Der wichtigste Mechanismus, über den der Körper relativ große Salzmengen wieder ausscheidet, besteht in der Erhöhung des Blutdrucks, der die Salz- und Wasserausscheidung durch die Nieren steigert. Während diese der Salz-induzierten Hypertonie zugrunde liegenden Mechanismen gut untersucht sind, ist noch ungeklärt, wodurch der Gefäßwiderstand und damit der Blutdruck nach Salzgabe ansteigt [7]. In dem Verdacht, die salzabhängige Hypertonie hervorzurufen, stehen verschiedene Gefäß-kontrahierende Mediatoren, die über G-Protein gekoppelte Rezeptoren zu einer Kontraktion der Gefäßmuskulatur und damit zur Erhöhung von Gefäßwiderstand und Blutdruck führen.
Gefäßverengende Mediatoren, die über derartige Rezeptoren wirken, aktivieren zwei parallele Signalwege in Gefäßmuskelzellen, um eine Kontraktion auszulösen. Einer der beiden Signalwege wird durch die G-Proteine Gq/G11 vermittelt und führt zu einer Erhöhung der freien Ca2+-Konzentration, während der andere Signalweg durch die G-Proteine G12/G13 vermittelt wird und zur Aktivierung des Proteins Rho führt (Abb. 1). Die induzierte Ausschaltung des Gq/G11-vermittelten Signalweges in der glatten Gefäßmuskulatur führte dazu, dass der basale Blutdruck der Tiere deutlich abnahm [8]. Gleichzeitig entwickelten die Tiere jedoch auch keine Hypertonien nach vermehrter Salzgabe (Abb. 5).

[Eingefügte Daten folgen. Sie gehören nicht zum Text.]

Lemma parse_header_length h line h' :
  parse_header h line = Ok h' -> (forall m, hd_length h = Some m -> 0 <= m <= MAX_BODY) ->
  forall n, hd_length h' = Some n -> 0 <= n <= MAX_BODY.
Proof.
  intros H Hh n E. unfold parse_header in H. destruct (split_once _ _) as [[name value]|]; [|done]. cbn [ok_or] in H.
  destruct (negb _ || _); [done|]. destruct (eq_ignore_ascii_case name (bs "content-length")).
  - destruct (is_some (hd_length h)); [done|]. destruct (_ || _); [done|].
    destruct (parse_usize _) as [m|] eqn:P; [|done]. cbn [ok_or] in H.
    destruct (Z.ltb_spec MAX_BODY m); [done|]. injection H as <-. injection E as <-.
    unfold parse_usize in P. destruct (_ <=? _); [|done]. injection P as <-.
    split; [apply decimal_nonneg|done].
  - apply (Hh n). destruct (eq_ignore_ascii_case name (bs "transfer-encoding")); [done|].
    destruct (eq_ignore_ascii_case name (bs "host")).
    { destruct (hd_host h); [done|]. destruct (host_authority _); [|done]. by injection H as <-. }
    destruct (_ && _); [done|]. destruct (eq_ignore_ascii_case _ _); [done|]. by injection H as <-.
Qed.
Lemma parse_headers_length lines h n :
  parse_headers lines = Ok h -> hd_length h = Some n -> 0 <= n <= MAX_BODY.
Proof.
  unfold parse_headers. assert (G : forall h0, (forall m, hd_length h0 = Some m -> 0 <= m <= MAX_BODY) ->
    try_fold parse_header h0 lines = Ok h -> hd_length h = Some n -> 0 <= n <= MAX_BODY).
  { induction lines as [|l lines IH]; intros h0 H0 H E; cbn [try_fold] in H.
    - injection H as <-. by apply H0.
    - destruct (parse_header h0 l) as [h1|] eqn:E1; [|done].
      eapply (IH h1); [|done|done]. by eapply parse_header_length. }
  by apply G.
Qed.
Lemma request_head_ok head m p n :
  request_head head = Ok (m, p, n) -> 0 <= n <= MAX_BODY /\ target m p = Ok tt.
Proof.
  unfold request_head. destruct (negb _); [done|]. destruct (strip_suffix _ _) as [text|]; [|done]. cbn [ok_or].
  destruct (split_crlf text) as [|line lines]; [done|].
  destruct (split_char " " line) as [|m1 [|p1 [|v1 parts]]]; try done. cbv beta iota.
  destruct (_ || _); [done|]. destruct (target m1 p1) as [[]|] eqn:T; [|done]. cbv beta iota.
  destruct (parse_headers lines) as [h|] eqn:Ph; [|done]. cbv beta iota.
  destruct (_ && _); [done|]. intros [= <- <- <-]. split; [|done].
  destruct (hd_length h) as [k|] eqn:E; [by eapply parse_headers_length|]. done.
Qed.

(** One request costs the directory a bounded number of bytes, whatever the peer sends: the
    reader never takes more than a full head, one byte more, and a full body; and the body
    of an accepted request is within its limit. *)
Theorem request_bounded stream r rest :
  read_request stream = (r, rest) ->
  (exists used, stream = used ++ rest /\ zlen used <= MAX_HEAD + 1 + MAX_BODY)
  /\ forall q, r = Ok (Some q) -> zlen (rq_body q) <= MAX_BODY /\ target (rq_method q) (rq_path q) = Ok tt.
Proof.
  unfold read_request. destruct (read_head [] stream) as [o s1] eqn:H.
  destruct (read_head_consumes [] stream o s1 ltac:(done) H) as (u & -> & U). change (zlen []) with 0 in U.
  assert (U0 : exists used, u ++ s1 = used ++ s1 /\ zlen used <= MAX_HEAD + 1 + MAX_BODY)
    by (exists u; split; [done|]; assert (0 <= MAX_BODY) by done; lia).
  destruct o as [[head|]|e]; [|intros [= <- <-]; by split..].
  destruct (request_head head) as [[[m p] n]|e] eqn:R; [|intros [= <- <-]; by split].
  destruct (request_head_ok _ _ _ _ R) as [N T]. unfold read_body.
  destruct (Z.leb_spec n (zlen s1)) as [Le|Gt]; intros [= <- <-].
  - assert (E : zlen (take (Z.to_nat n) s1) = n) by (unfold zlen in *; rewrite length_take; lia).
    split; [|by intros q [= <-]; split; [simpl; lia|]].
    exists (u ++ take (Z.to_nat n) s1). rewrite <-app_assoc, take_drop. split; [done|]. rewrite zlen_app. lia.
  - split; [|done]. exists (u ++ s1). rewrite app_nil_r. split; [done|]. rewrite zlen_app. lia.
Qed.
End Written.

(** ** Witnesses *)

Module HttpWitness.
Definition url : Url :=
  mkUrl (bs "http") [] None (Some (HostDomain (bs "localhost"))) None (Some 80) (bs "/") None None.
#[local] Instance w_url : UrlLibrary := fun _ => Some url.

Lemma request_roundtrip_witness :
  exists wire, write_request (bs "PUT") (bs "/v1/records") (bs "{}") = Ok wire
    /\ read_request (wire ++ bs "next") = (Ok (Some (mkRequest (bs "PUT") (bs "/v1/records") (bs "{}"))), bs "next").
Proof.
  destruct (write_request (bs "PUT") (bs "/v1/records") (bs "{}")) as [wire|] eqn:E; [|vm_compute in E; discriminate E].
  exists wire. split; [reflexivity|]. exact (request_roundtrip (bs "localhost") _ _ _ _ (bs "next") E).
Defined.

Lemma response_roundtrip_witness :
  exists wire, write_response (mkResponse 409 (bs "{}")) = Ok wire
    /\ read_response (wire ++ []) = (Ok (mkResponse 409 (bs "{}")), []).
Proof.
  destruct (write_response (mkResponse 409 (bs "{}"))) as [wire|] eqn:E; [|vm_compute in E; discriminate E].
  exists wire. split; [reflexivity|]. exact (response_roundtrip _ _ [] E).
Defined.

Lemma request_bounded_witness :
  let stream := bs "GET /v1/health HTTP/1.0" ++ CRLF ++ CRLF ++ bs "next" in
  read_request stream = (Ok (Some (mkRequest (bs "GET") (bs "/v1/health") [])), bs "next")
  /\ exists used, stream = used ++ bs "next" /\ zlen used <= MAX_HEAD + 1 + MAX_BODY.
Proof.
  intros stream. assert (E : read_request stream = (Ok (Some (mkRequest (bs "GET") (bs "/v1/health") [])), bs "next"))
    by (vm_compute; reflexivity).
  split; [exact E|]. exact (proj1 (request_bounded _ _ _ E)).
Defined.
End HttpWitness.
#[export] Instance memory_record_store_laws : RecordStoreLaws MemoryStore (result Reading DiscoveryError) L.
Proof.
  refine {| store_ok := memory_ok; store_catalog := ms_entries;
            env_now := fun n : result Reading DiscoveryError => n |}; simpl.
  - intros s record env adm l s' l' r K _ _ H. unfold memory_put in H.
    destruct (EndpointRecord_verify record) as [p|er] eqn:V; [|by injection H as <- <- <-].
    destruct (details_record _ _ V) as [<- _]. destruct (memory_access _ _ _ _ _ _) as [[s1 l1] r1] eqn:M.
    injection H as <- <- <-. by eapply memory_wrote.
  - intros s tomb env adm l s' l' r K _ _ H. unfold memory_remove in H.
    destruct (DeleteRequest_verify tomb) as [p|er] eqn:V; [|by injection H as <- <- <-].
    destruct (details_delete _ _ V) as [<- _]. destruct (memory_access _ _ _ _ _ _) as [[s1 l1] r1] eqn:M.
    injection H as <- <- <-. by eapply memory_wrote.
  - intros s key env s' r K _ _ H. unfold memory_get in H.
    destruct (memory_access _ _ _ _ _ _) as [[s1 l1] r1] eqn:M. injection H as <- <-.
    destruct (memory_access_ok _ _ _ _ _ _ _ _ _ K M) as [K' Le]. split_and!; [done|done|].
    intros record E. destruct r1 as [[rec|]|]; try done. injection E as ->.
    destruct env as [now|]; [|done]. exists now. split; [done|].
    destruct (memory_access_refines _ _ _ _ _ _ _ _ _ K M) as [R _].
    exact (accessed_found _ _ _ _ _ _ _ _
      (catalog_access_ok _ (memory_catalog s) _ _ _ _ _ _ _ _ (mk_entries _ K) R)).
  - intros s env s' r K _ H. by eapply memory_collect_ok.
Defined.
End Memory.

Section File.
Context `{HSt : Postcard Stored, HMd : Postcard Metadata, HAn : SerdeJson RecordAnchor}.
Context `{HSl : !PostcardLaws Stored, HMl : !PostcardLaws Metadata, HAl : !SerdeJsonLaws RecordAnchor}.
Context `{HAt : !AnchorTotal, HMt : !PostcardTotal Metadata}.
Context {L : Type}.
(* ===== verification/Lookup.v ===== *)
(** * The directory client

    Models [src/crates/rds-discovery/src/client.rs] and [tls.rs]: the endpoint of a directory,
    its trust roots, one exchange per request, and the operations of a client: publish,
    fetch, remove, resolve a name, and the policy calls.  An exchange is a function of the
    world it changes; with the service of [Service] as that function, the theorems here
    hold from a client that publishes to a client that fetches.

    The network and the clocks are arguments: what dialing, the handshake and the deadline
    gave, and the readings a lookup took. *)

From S2P Require Import Prelude Discovery Clock Paths Net Crypto Authority Policy RecordWire Records.
From S2P Require Import Codecs FileStore Admission Http Service.

(** ** Socket addresses *)

(** [SocketAddr] with the scope of an IPv6 address. *)
Record SockAddr : Type := mkSock { sk_ip : IpAddr; sk_scope : Z; sk_port : Z }.

Definition read_port (s : bytes) : option (Z * bytes) :=
  match read_given_char ":" s with
  | Some s => read_number 10 (length s) true u16_max s
  | None => None
  end.
Definition read_scope_id (s : bytes) : option (Z * bytes) :=
  match read_given_char "%" s with
  | Some s => read_number 10 (length s) true (2 ^ 32 - 1) s
  | None => None
  end.
Definition read_socket_addr_v4 (s : bytes) : option (SockAddr * bytes) :=
  match read_ipv4_addr s with None => None | Some ((a, b, c, d), s) =>
  match read_port s with None => None | Some (port, s) => Some (mkSock (V4 a b c d) 0 port, s)
  end end.
Definition read_socket_addr_v6 (s : bytes) : option (SockAddr * bytes) :=
  match read_given_char "[" s with None => None | Some s =>
  match read_ipv6_addr s with None => None | Some (g, s) =>
  let '(scope, s) := match read_scope_id s with Some (n, s) => (n, s) | None => (0, s) end in
  match read_given_char "]" s with None => None | Some s =>
  match read_port s with None => None | Some (port, s) => Some (mkSock (V6 g) scope port, s)
  end end end end.
(** [SocketAddr::from_str]. *)
Definition parse_socket_addr (s : bytes) : option SockAddr :=
  parse_with (fun s => match read_socket_addr_v4 s with
                       | Some r => Some r
                       | None => read_socket_addr_v6 s
                       end) s.
(** [Display] of [SocketAddr]. *)
Definition fmt_socket_addr (a : SockAddr) : bytes :=
  match sk_ip a with
  | V4 x y z w => fmt_ipv4 x y z w ++ bs ":" ++ fmt_u16 (sk_port a)
  | V6 g => bs "[" ++ fmt_ipv6 g
            ++ (if sk_scope a =? 0 then [] else bs "%" ++ fmt_usize (sk_scope a))
            ++ bs "]:" ++ fmt_u16 (sk_port a)
  end.

(** ** Trust *)

(** [rustls] and its certificate types. *)
Class Rustls : Type := {
  pem_certificates : bytes -> result (list bytes) string;
  pem_private_key : bytes -> result bytes string;
  root_add : bytes -> result unit string;
  protocol_versions : result unit string;
  single_cert : list bytes -> bytes -> result unit string;
  server_name : bytes -> result unit string
}.
Inductive Roots : Type := PublicRoots | PrivateRoots (certs : list bytes).
Record ClientConfig : Type := mkClientConfig { cc_roots : Roots; cc_alpn : list bytes }.
Record ServerConfig : Type := mkServerConfig { sc_chain : list bytes; sc_key : bytes; sc_alpn : list bytes }.

Inductive NameTrust : Type :=
| TrustMemory (store : PolicyStore)
| TrustPersistent (authority : Authority) (path : bytes) (rotations : list SignedRotation).
(** [rename_candidates] never panics; it splits both lists into what is left and the two
    sides of the renames. *)
Lemma rename_candidates_ok added removed :
  NoDup (de_path <$> added) ->
  exists added' removed' renamed,
    rename_candidates added removed = Some (added', removed', renamed) /\
    added ≡ₚ added' ++ (rn_to <$> renamed) /\ removed ≡ₚ removed' ++ (rn_from <$> renamed) /\
    Forall rename_ok renamed.
Proof.
  intros Hn. unfold rename_candidates.
  assert (Ht : table_ok removed [] (index_removed 0 removed ∅)).
  { apply (index_removed_ok [] removed); [split|]; by intros. }
  destruct (match_added_ok removed added _ [] [] Ht) as (idxs & R & K1 & K2 & K3 & K4 & K5);
    [constructor..|]. simpl in K3, K4.
  replace (match_added removed added (index_removed 0 removed ∅) ∅ [])
    with (Some (list_to_set idxs : gset nat, R)) by (symmetry; exact K1).
  eexists _, _, _. split; [done|]. rewrite merge_sort_Permutation. split_and!; [| |done].
  - rewrite <-(filter_app_complement (fun e => de_path e ∈ de_path <$> (rn_to <$> R)) added) at 1.
    rewrite (filter_sublist_keys de_path (rn_to <$> R) added K5 Hn). rewrite Permutation_app_comm.
    apply Permutation_app; [|done]. match goal with |- ?a ≡ₚ ?b => enough (a = b) as -> by done end.
    apply filter_ext_in.
    intros e _. by rewrite elem_of_list_to_set, list_fmap_compose.
  - rewrite <-(filter_positions removed idxs R K2 K3), <-fmap_app.
    rewrite Permutation_app_comm, filter_app_complement. by rewrite imap_pair_snd.
Qed.

(** ** The difference classifies *)

Lemma entry_eq_identity a b :
  de_path a = de_path b -> entry_identity a = entry_identity b -> a = b.
Proof. destruct a, b. simpl. intros -> [= -> -> -> ->]. done. Qed.

Record diff_ok (old new : list DirectoryEntry) (d : DirectoryDiff) : Prop := {
  dk_new : new ≡ₚ df_added d ++ (rn_to <$> df_renamed d) ++ df_modified d ++ df_unchanged d;
  dk_added : forall e, e ∈ df_added d ++ (rn_to <$> df_renamed d) <->
    e ∈ new /\ forall o, o ∈ old -> de_path o <> de_path e;
  dk_removed : forall e, e ∈ df_removed d ++ (rn_from <$> df_renamed d) <->
    e ∈ old /\ forall n, n ∈ new -> de_path n <> de_path e;
  dk_modified : forall e, e ∈ df_modified d <->
    e ∈ new /\ exists o, o ∈ old /\ de_path o = de_path e /\ o <> e;
  dk_unchanged : forall e, e ∈ df_unchanged d <-> e ∈ new /\ e ∈ old;
  dk_renamed : Forall rename_ok (df_renamed d)
}.

Lemma filter_NoDup_paths (P : DirectoryEntry -> Prop) `{!forall e, Decision (P e)} l :
  NoDup (de_path <$> l) -> NoDup (de_path <$> filter P l).
Proof.
  intros Hn. eapply sublist_NoDup; [exact Hn|]. apply fmap_sublist, sublist_filter.
Qed.

Lemma filter_partition3 {A} (f : A -> option bool) (l : list A) :
  l ≡ₚ filter (fun e => f e = None) l ++ filter (fun e => f e = Some false) l
       ++ filter (fun e => f e = Some true) l.
Proof.
  induction l as [|x l IH]; [done|]. rewrite !filter_cons.
  destruct (f x) as [[|]|]; repeat case_decide; try done; rewrite IH at 1.
  - by rewrite !Permutation_middle.
  - by rewrite Permutation_middle.
  - done.
Qed.

Lemma diff_entries_ok old new :
  StronglySorted entry_lt old -> StronglySorted entry_lt new ->
  exists d, diff_entries old new = Some d /\ diff_ok old new d.
Proof.
  intros Ho Hn. unfold diff_entries. rewrite !entry_map_values by done.
  set (added := filter (fun e => classify (entry_map old) e = None) new).
  set (removed := filter (fun e => entry_map new !! de_path e = None) old).
  destruct (rename_candidates_ok added removed) as (a & r & rn & -> & Ha & Hr & Hrn).
  { by apply filter_NoDup_paths, sorted_paths_nodup. }
  eexists. split; [done|].
  assert (Hcl : forall e, classify (entry_map old) e = None <->
    forall o, o ∈ old -> de_path o <> de_path e).
  { intros e. rewrite <-entry_map_None by done. unfold classify.
    by destruct (entry_map old !! de_path e). }
  assert (Hcs : forall e b, classify (entry_map old) e = Some b <->
    exists o, o ∈ old /\ de_path o = de_path e /\
      b = bool_decide (entry_identity o = entry_identity e)).
  { intros e b. unfold classify. destruct (entry_map old !! de_path e) as [o|] eqn:E.
    - apply entry_map_lookup in E as [E1 E2]; [|done]. split; [naive_solver|].
      intros (o' & Ho' & Ep & ->). assert (o' = o) as ->; [|done].
      assert (K : entry_map old !! de_path e = Some o') by by apply entry_map_lookup.
      assert (K' : entry_map old !! de_path e = Some o) by by apply entry_map_lookup.
      congruence.
    - split; [done|]. intros (o & Ho' & Ep & _). exfalso.
      by apply (proj1 (entry_map_None _ _ Ho) E o). }
  split; simpl.
  - rewrite (filter_partition3 (classify (entry_map old)) new) at 1. fold added.
    rewrite Ha. by rewrite <-!app_assoc.
  - intros e. rewrite <-Ha. unfold added. rewrite list_elem_of_filter, Hcl. tauto.
  - intros e. rewrite <-Hr. unfold removed. rewrite list_elem_of_filter, entry_map_None by done.
    tauto.
  - intros e. rewrite list_elem_of_filter, Hcs. split.
    + intros [(o & ? & Ep & Eb) ?]. split; [done|]. exists o. split_and!; [done|done|].
      intros ->. symmetry in Eb. by apply bool_decide_eq_false in Eb.
    + intros [? (o & ? & Ep & Hne)]. split; [|done]. exists o. split_and!; [done|done|].
      symmetry. apply bool_decide_eq_false_2. intros Ei. by apply Hne, entry_eq_identity.
  - intros e. rewrite list_elem_of_filter, Hcs. split.
    + intros [(o & ? & Ep & Eb) ?]. split; [done|]. symmetry in Eb.
      apply bool_decide_eq_true in Eb. by rewrite <-(entry_eq_identity o e).
    + intros [? ?]. split; [|done]. exists e. split_and!; [done|done|].
      symmetry. by apply bool_decide_eq_true_2.
  - done.
Qed.
(** The [Replace] of a modified entry, found in the destination by binary search. *)
Definition replace_op (destination : DirectoryManifest) (entry : DirectoryEntry)
    : result ReconcileOperation SyncError :=
  match binary_search_by (fun c => bytes_compare (de_path c) (de_path entry))
          (dm_entries destination) with
  | Err _ => Err (ManifestErr "modified destination entry disappeared")
  | Ok index =>
      match dm_entries destination !! index with
      | Some before => Ok (RReplace before entry)
      | None => Err (ManifestErr "modified destination entry disappeared")
      end
  end.

(** [ReconcilePlan::one_way]; [Ok None] would be the panic of [diff]. *)
Definition one_way (source destination : DirectoryManifest) (delete_policy : DeletePolicy)
    : result (option ReconcilePlan) SyncError :=
  let? source_revision := Revision_from_manifest source in
  let? expected := Revision_from_manifest destination in
  let? diff := manifest_diff destination source in
  match diff with
  | None => Ok None
  | Some diff =>
      let renames := (fun r => if bool_decide (delete_policy = DpKeep) then RPut (rn_to r)
                               else RMove (rn_from r) (rn_to r)) <$> df_renamed diff in
      let puts := RPut <$> df_added diff in
      let? replaces := try_map (replace_op destination) (df_modified diff) in
      let deletes :=
        if bool_decide (delete_policy = DpDelete)
        then (fun previous => RDelete (mkTombstone (de_path previous) previous source_revision))
               <$> df_removed diff
        else [] in
      let plan := mkPlan source_revision expected delete_policy
        (merge_sort op_le (renames ++ puts ++ replaces ++ deletes)) in
      let? _ := plan_verify plan in
      Ok (Some plan)
  end.

Definition plan_digest (plan : ReconcilePlan) : result bytes SyncError :=
  let? _ := plan_verify plan in
  let? header := map_err (fun _ => ManifestErr "reconcile plan cannot be encoded")
    (to_stdvec (rp_source_revision plan, rp_expected_destination_revision plan,
                rp_delete_policy plan, zlen (rp_operations plan))) in
  let? encoded := try_map (fun op =>
    match to_stdvec op with
    | Ok b => Ok (le_bytes 8 (zlen b) ++ b)
    | Err _ => Err (ManifestErr "reconcile operation cannot be encoded")
    end) (rp_operations plan) in
  Ok (blake3_hash (bs "rds-reconcile-plan-v1" ++ ["000"%char] ++ header ++ concat encoded)).

Definition project_destination (plan : ReconcilePlan) (current : DirectoryManifest)
    : result DirectoryManifest SyncError :=
  let? _ := plan_verify plan in
  let? revision := Revision_from_manifest current in
  if negb (bool_decide (revision = rp_expected_destination_revision plan))
  then Err (ManifestErr "destination changed after reconcile planning") else
  let? entries := try_fold apply_op (entry_map (dm_entries current)) (rp_operations plan) in
  from_entries (map_values entries).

Wurde hingegen der G12/G13-vermittelte Signalweg ausgeschaltet, blieb der normale Blutdruck unverändert. Allerdings zeigten auch diese Tiere keinen nennenswerten Anstieg ihres Blutdruckes unter salzreicher Ernährung (Abb. 5).
Der Gq/G11-vermittelte Signalweg ist also sowohl für die Aufrechterhaltung des normalen Blutdruckes als auch für die Entwicklung einer salzabhängigen Hypertonie erforderlich, wohingegen interessanterweise der G12/G13-vermittelte Signalweg keine Rolle bei der Aufrechterhaltung des normalen Blutdruckes spielt, jedoch unabdingbar für die Entwicklung einer Salz-induzierten Hypertonie ist [8]. Diese Erkenntnisse stützten die Hypothese, dass in der Tat verschiedene Mediatoren, die G-Protein-gekoppelte Rezeptoren aktivieren, eine zentrale Rolle bei der Auslösung einer salzabhängigen Hypertonie spielen. Da eine Blockade des G12/G13-vermittelten Signalweges keinen Einfluss auf den basalen Blutdruck hat, jedoch den Anstieg des Blutdruckes unter salzreicher Diät verhindert, stellt dieser Signalweg, der aus verschiedenen Komponenten besteht, eine ideale Zielstruktur für neue Blutdruck-senkende Pharmaka dar. Ihre Wirkung sollte auf die Senkung der Hypertonie beschränkt sein und nicht die Gefahr von überschießenden Blutdrucksenkungen, z. B. nach Überdosierung, mit sich bringen – eine Gefahr, die bei vielen derzeit verwendeten Antihypertensiva in Kauf genommen werden muss.